**What is expected:**
Look through the data and write out every line with the word "Hsome" in it.

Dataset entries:
-=-=-=-=-

Lemma keep_best_rms b flat z rms :
  best_rms_error (keep_best b flat z rms) = best_rms_error b \/
  PrimFloat.ltb (best_rms_error (keep_best b flat z rms)) (best_rms_error b)
  = true.
Proof.
  unfold keep_best. destruct (PrimFloat.ltb rms (best_rms_error b)) eqn:E.
  - right. exact E.
  - left. now destruct (PrimFloat.ltb (best_rms_error b) rms).
Qed.

Lemma flatten_loop_rms nz ign rounds b w b' w' :
  flatten_loop py nz ign rounds b w = (Ok b', w') ->
  best_rms_error b' = best_rms_error b \/
  PrimFloat.ltb (best_rms_error b') (best_rms_error b) = true.
Proof.
  revert b w. induction rounds as [|rounds IH]; intros b w H; simpl in H.
  - unfold ret in H. injection H as <- _. now left.
  - apply bind_inv_ok in H. destruct H as [b1 [w1 [Hstep H]]].
    apply flatten_step_inv in Hstep.
    destruct Hstep as (i & wa & u & wb & z0 & z & flat & _ & _ & _ & _ & _ & _ & ->).
    destruct (IH _ _ H) as [E|E];
      destruct (keep_best_rms b flat z (rms_of u)) as [K|K].
    + left. congruence.
    + right. now rewrite E.
    + right. now rewrite <- K.
    + right. eapply ltb_trans; eauto.
Qed.

(** C2, amended.  A round of the loop acquires a frame, unwraps it,
    measures the mode amplitudes and sends the command computed from them
    on top of the vector kept; what it keeps afterwards is decided by the
    RMS error of the phase it has just unwrapped.  The best RMS error, and
    the mode amplitudes kept with it, are overwritten only when that new
    error is strictly smaller than the best one, and then the vector kept
    becomes the command the round has just sent.  When the new error is
    larger nothing is overwritten.  When it is neither smaller nor larger
    (equal, or a NaN on either side) the vector kept is overwritten by the
    new command all the same, the best error staying.  The first best error
    is the one measured at the rest position; the rounds are run one after
    the other, each from what the one before has kept, and through them the
    best error stays or gets strictly smaller.  Once the rounds are
    through, the vector kept is what [flatten_phase] sends to the mirror
    last and what it returns. *)
Theorem flatten_phase_keeps_best :
  (forall b flat z rms,
     (PrimFloat.ltb rms (best_rms_error b) = true ->
      keep_best b flat z rms = mkBest flat z rms) /\
     (PrimFloat.ltb rms (best_rms_error b) = false ->
      best_rms_error (keep_best b flat z rms) = best_rms_error b /\
      best_z_amps (keep_best b flat z rms) = best_z_amps b) /\
     (PrimFloat.ltb rms (best_rms_error b) = false ->
      PrimFloat.ltb (best_rms_error b) rms = true ->
      keep_best b flat z rms = b) /\
     (PrimFloat.ltb rms (best_rms_error b) = false ->
      PrimFloat.ltb (best_rms_error b) rms = false ->
      best_flat_actuators (keep_best b flat z rms) = flat)) /\
  (forall nz ign b w b' w',
     flatten_step py nz ign b w = (Ok b', w') ->
     exists interferogram w1 unwrapped w2 z0 z flat,
       acquire w = (Ok interferogram, w1) /\
       phaseunwrap py interferogram w1 = (Ok unwrapped, w2) /\
       get_zernike_modes unwrapped nz 128 = Ok z0 /\
       np_mul1 z0 ign = Ok z /\
       set_phase z (Some (best_flat_actuators b)) w2 = (Ok flat, w') /\
       hd_error (mirror w') = Some flat /\
       b' = keep_best b flat z (rms_of unwrapped)) /\
  (forall nact nz w b0 w',
     flatten_first py nact nz w = (Ok b0, w') ->
     exists flat0 w1 interferogram w2 unwrapped,
       send (map (fun v => PrimFloat.add v 0.5) (np_zeros nact)) w
         = (Ok flat0, w1) /\
       acquire w1 = (Ok interferogram, w2) /\
       phaseunwrap py interferogram w2 = (Ok unwrapped, w') /\
       b0 = mkBest flat0 (np_zeros nz) (rms_of unwrapped)) /\
  (forall nz ign b w, flatten_loop py nz ign 0 b w = (Ok b, w)) /\
  (forall nz ign rounds b w,
     flatten_loop py nz ign (S rounds) b w =
     match flatten_step py nz ign b w with
     | (Ok b1, w1) => flatten_loop py nz ign rounds b1 w1
     | (Raise e, w1) => (Raise e, w1)
     end) /\
  (forall nz ign rounds b w b' w',
     flatten_loop py nz ign rounds b w = (Ok b', w') ->
     best_rms_error b' = best_rms_error b \/
     PrimFloat.ltb (best_rms_error b') (best_rms_error b) = true) /\
  (forall iterations ign w nact nz ig w1 b0 w2 b w3,
     flatten_start py ign w = (Ok (nact, nz, ig), w1) ->
     flatten_first py nact nz w1 = (Ok b0, w2) ->
     flatten_loop py nz ig (Z.to_nat iterations) b0 w2 = (Ok b, w3) ->
     flatten_phase py iterations ign w =
     (Ok (best_flat_actuators b),
      mkWorld (aoAlg w3) (dev w3) (best_flat_actuators b :: mirror w3)
              (frames w3))).
Proof.
  split; [|split; [|split; [|split; [|split; [|split]]]]].
  - intros b flat z rms. unfold keep_best.
    split; [|split; [|split]].
    + intros H1. now rewrite H1.
    + intros H1. rewrite H1. destruct (PrimFloat.ltb _ rms); now split.
    + intros H1 H2. now rewrite H1, H2.
    + intros H1 H2. now rewrite H1, H2.
  - intros nz ign b w b' w' H. now apply flatten_step_inv.
  - intros nact nz w b0 w' H. now apply flatten_first_inv.
  - reflexivity.
  - intros nz ign rounds b w. cbn [flatten_loop]. unfold bind.
    destruct (flatten_step py nz ign b w) as [[b1|e] w1]; reflexivity.
  - intros nz ign rounds b w b' w' H. eapply flatten_loop_rms; eauto.
  - intros iterations ign w nact nz ig w1 b0 w2 b w3 Hstart Hfirst Hloop.
    unfold flatten_phase.
    rewrite (bind_ok _ _ _ _ _ Hstart).
    rewrite (bind_ok _ _ _ _ _ Hfirst).
    rewrite (bind_ok _ _ _ _ _ Hloop).
    rewrite send_ok.
    assert (Hc : clamped b).
    { eapply flatten_loop_clamped; [|exact Hloop].
      eapply flatten_first_clamped; eauto. }
    unfold clamped in Hc. now rewrite Hc.
Qed.

End Flatten.

(** One round on the device with one actuator. *)
Lemma flatten_phase_keeps_best_witness :
  exists w',
    flatten_phase (lib := sim) (hw := sim_camera) Python3 1 (Some [1%float])
      one_actuator_world = (Ok [0.25%float], w') /\
    mirror w' = [[0.25%float]; [0.25%float]; [0.5%float]].
Proof.
  destruct (flatten_phase_keeps_best (lib := sim) (hw := sim_camera) Python3)
    as [_ [_ [_ [_ [_ [_ H]]]]]].
  eexists. split.
  - erewrite (H 1 (Some [1%float]) one_actuator_world)
      by (vm_compute; reflexivity).
    vm_compute. reflexivity.
  - vm_compute. reflexivity.
Defined.

(** ** make_ring_mask *)

Lemma ring_at size inner outer i j :
  0 <= i < 2 * (fst size / 2) -> 0 <= j < 2 * (fst size / 2) ->
  at2 (make_ring_mask size inner outer) i j =
  Some (Z.b2z (PrimFloat.ltb (pixel_dist (i - fst size / 2) (j - fst size / 2)) outer)
        * ((Z.b2z (PrimFloat.ltb (pixel_dist (i - fst size / 2) (j - fst size / 2)) inner)
            - 1) * -1)).
Proof.
  intros Hi Hj. unfold at2, make_ring_mask.
  rewrite zth_map, zth_arange by lia. cbn [option_map].
  rewrite zth_map, zth_arange by lia. cbn [option_map].
  now replace (- (fst size / 2) + i) with (i - fst size / 2) by lia;
    replace (- (fst size / 2) + j) with (j - fst size / 2) by lia.
Qed.

Lemma ring_value_nonzero (o n : bool) :
  Z.b2z o * ((Z.b2z n - 1) * -1) <> 0 <-> o = true /\ n = false.
Proof. destruct o, n; cbn; split; intros H; try lia; try easy; destruct H; congruence. Qed.

(** Along an increasing sequence every later entry is at least an earlier
    one. *)
Lemma increasing_chain (radii : vec) :
  (forall m a b, zth radii m = Some a -> zth radii (m + 1) = Some b ->
     PrimFloat.leb a b = true) ->
  forall n m a b, 0 <= m ->
    zth radii m = Some a -> zth radii (m + 1 + Z.of_nat n) = Some b ->
    PrimFloat.leb a b = true.
Proof.
  intros Hinc n. induction n as [|n IH]; intros m a b Hm Ha Hb.
  - apply (Hinc m); auto. now rewrite Z.add_0_r in Hb.
  - destruct (zth radii (m + 1 + Z.of_nat n)) as [c|] eqn:Ec.
    + apply (leb_trans a c b).
      * eapply IH; eauto.
      * apply (Hinc (m + 1 + Z.of_nat n)); auto.
        now replace (m + 1 + Z.of_nat n + 1) with (m + 1 + Z.of_nat (S n)) by lia.
    + exfalso. unfold zth in *.
      destruct (Z.ltb_spec (m + 1 + Z.of_nat n) 0); [lia|].
      destruct (Z.ltb_spec (m + 1 + Z.of_nat (S n)) 0); [lia|].
      apply nth_error_None in Ec.
      assert (Hsome : nth_error radii (Z.to_nat (m + 1 + Z.of_nat (S n))) <> None)
        by congruence.
      apply nth_error_Some in Hsome. lia.
Qed.
Lemma copy_header_keeps_values_witness :
  let src := [("Content-Type", ["application/json"]);
              ("Accept", ["text/plain"; "application/json"])] in
  Header_Values "Accept" (copy_header src []) = Header_Values "Accept" src /\
  Header_Get "Accept" (copy_header src []) = Header_Get "Accept" src.
Proof.
  exact (copy_header_keeps_values "Accept" _ sample_header_NoDup).
Defined.

(** X5: the upstream request never goes without a Content-Type.  When the
    inbound request has one that is not empty, the upstream request has
    the inbound header as it is; otherwise its Content-Type is
    application/json and every other key is as in the inbound header. *)
Theorem content_type_defaulted
  (w : World) (r : Request) (b : string) (k : string) :
  NoDup (map fst (Req_Header r)) ->
  let h := up_Header (build_upstream w r b) in
  Header_Get "Content-Type" h <> EmptyString /\
  (Header_Get "Content-Type" (Req_Header r) <> EmptyString ->
   Header_Values k h = Header_Values k (Req_Header r)) /\
  (Header_Get "Content-Type" (Req_Header r) = EmptyString ->
   Header_Values k h
   = if String.eqb k "Content-Type" then ["application/json"]
     else Header_Values k (Req_Header r)).
Proof.
  intros Hnd h. subst h. unfold build_upstream. cbn [up_Header].
  assert (Ev := copy_header_Values k _ Hnd).
  assert (Eg : Header_Get "Content-Type" (copy_header (Req_Header r) [])
               = Header_Get "Content-Type" (Req_Header r))
    by (rewrite !Header_Get_Values, (copy_header_Values _ _ Hnd);
        reflexivity).
  rewrite Eg.
  destruct (String.eqb_spec (Header_Get "Content-Type" (Req_Header r))
              EmptyString) as [E|E].
  - split; [|split].
    + rewrite Header_Get_Values, Header_Values_Set. cbn. discriminate.
    + congruence.
    + intros _. rewrite Header_Values_Set, Ev. reflexivity.
  - split; [|split].
    + rewrite Eg. exact E.
    + intros _. exact Ev.
    + congruence.
Qed.

Lemma content_type_defaulted_witness :
  let r := {| Method := "POST"; URL_Path := "/api/chat";
              URL_RawQuery := EmptyString;
              Req_Header := [("Accept", ["text/plain"])];
              Body := None |} in
  let h := up_Header
             (build_upstream (Sample.world DoError None) r EmptyString) in
  Header_Get "Content-Type" h <> EmptyString /\
  (Header_Get "Content-Type" (Req_Header r) <> EmptyString ->
   Header_Values "Accept" h = Header_Values "Accept" (Req_Header r)) /\
  (Header_Get "Content-Type" (Req_Header r) = EmptyString ->
   Header_Values "Accept" h = ["text/plain"]).
Proof.
  apply (content_type_defaulted (Sample.world DoError None)
           {| Method := "POST"; URL_Path := "/api/chat";
              URL_RawQuery := EmptyString;
              Req_Header := [("Accept", ["text/plain"])];
              Body := None |}
           EmptyString "Accept").
  cbn. repeat constructor; cbn; intuition discriminate.
Defined.

(** *** The upstream path *)

Lemma TrimRight_slash_aux_spec (l : list ascii) :
  (exists n, l = TrimRight_slash_aux l ++ repeat "/"%char n) /\
  (forall t, TrimRight_slash_aux l <> t ++ ["/"%char]).
Proof.
  induction l as [|c l [[n En] IH]]; cbn.
  - split; [exists 0%nat; reflexivity|]. intros [|? ?]; discriminate.
  - destruct (TrimRight_slash_aux l) as [|a l'] eqn:E.
    + destruct (Ascii.eqb_spec c "/"%char) as [->|Hc].
      * split; [exists (S n); cbn; rewrite En; reflexivity|].
        intros [|? ?]; discriminate.
      * split; [exists n; cbn; rewrite En; reflexivity|].
        intros [|? [|? ?]]; cbn; intros [= ]; congruence.
    + split; [exists n; cbn; rewrite En at 1; reflexivity|].
      intros [|c' t]; cbn.
      * discriminate.
      * intros [= -> Ht]. exact (IH t Ht).
Qed.

Lemma str_app (l1 l2 : list ascii) : str (l1 ++ l2) = (str l1 ++ str l2)%string.
Proof.
  unfold str. induction l1 as [|c l1 IH]; cbn; [|rewrite IH]; reflexivity.
Qed.

Lemma bytes_app (s1 s2 : string) : bytes (s1 ++ s2) = bytes s1 ++ bytes s2.
Proof.
  unfold bytes. induction s1 as [|c s1 IH]; cbn; [|rewrite IH]; reflexivity.
Qed.

Lemma str_bytes (s : string) : str (bytes s) = s.
Proof. apply string_of_list_ascii_of_string. Qed.

Lemma bytes_str (l : list ascii) : bytes (str l) = l.
Proof. apply list_ascii_of_string_of_list_ascii. Qed.

(** [strings.TrimRight(s, "/")] takes all the slashes off the end of [s]
    and nothing else. *)
Lemma TrimRight_slash_trims (s : string) :
  (exists n, s = (TrimRight_slash s ++ slashes n)%string) /\
  (forall t, TrimRight_slash s <> (t ++ "/")%string).
Proof.
  unfold TrimRight_slash, slashes.
  destruct (TrimRight_slash_aux_spec (bytes s)) as [[n En] Hn].
  split.
  - exists n. rewrite <- str_app, <- En. symmetry. apply str_bytes.
  - intros t E. apply (Hn (bytes t)).
    rewrite <- (bytes_str (TrimRight_slash_aux (bytes s))), E, bytes_app.
    reflexivity.
Qed.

-=-=-=-=-

**Written reply:**
      assert (Hsome : nth_error radii (Z.to_nat (m + 1 + Z.of_nat (S n))) <> None)
      apply nth_error_Some in Hsome. lia.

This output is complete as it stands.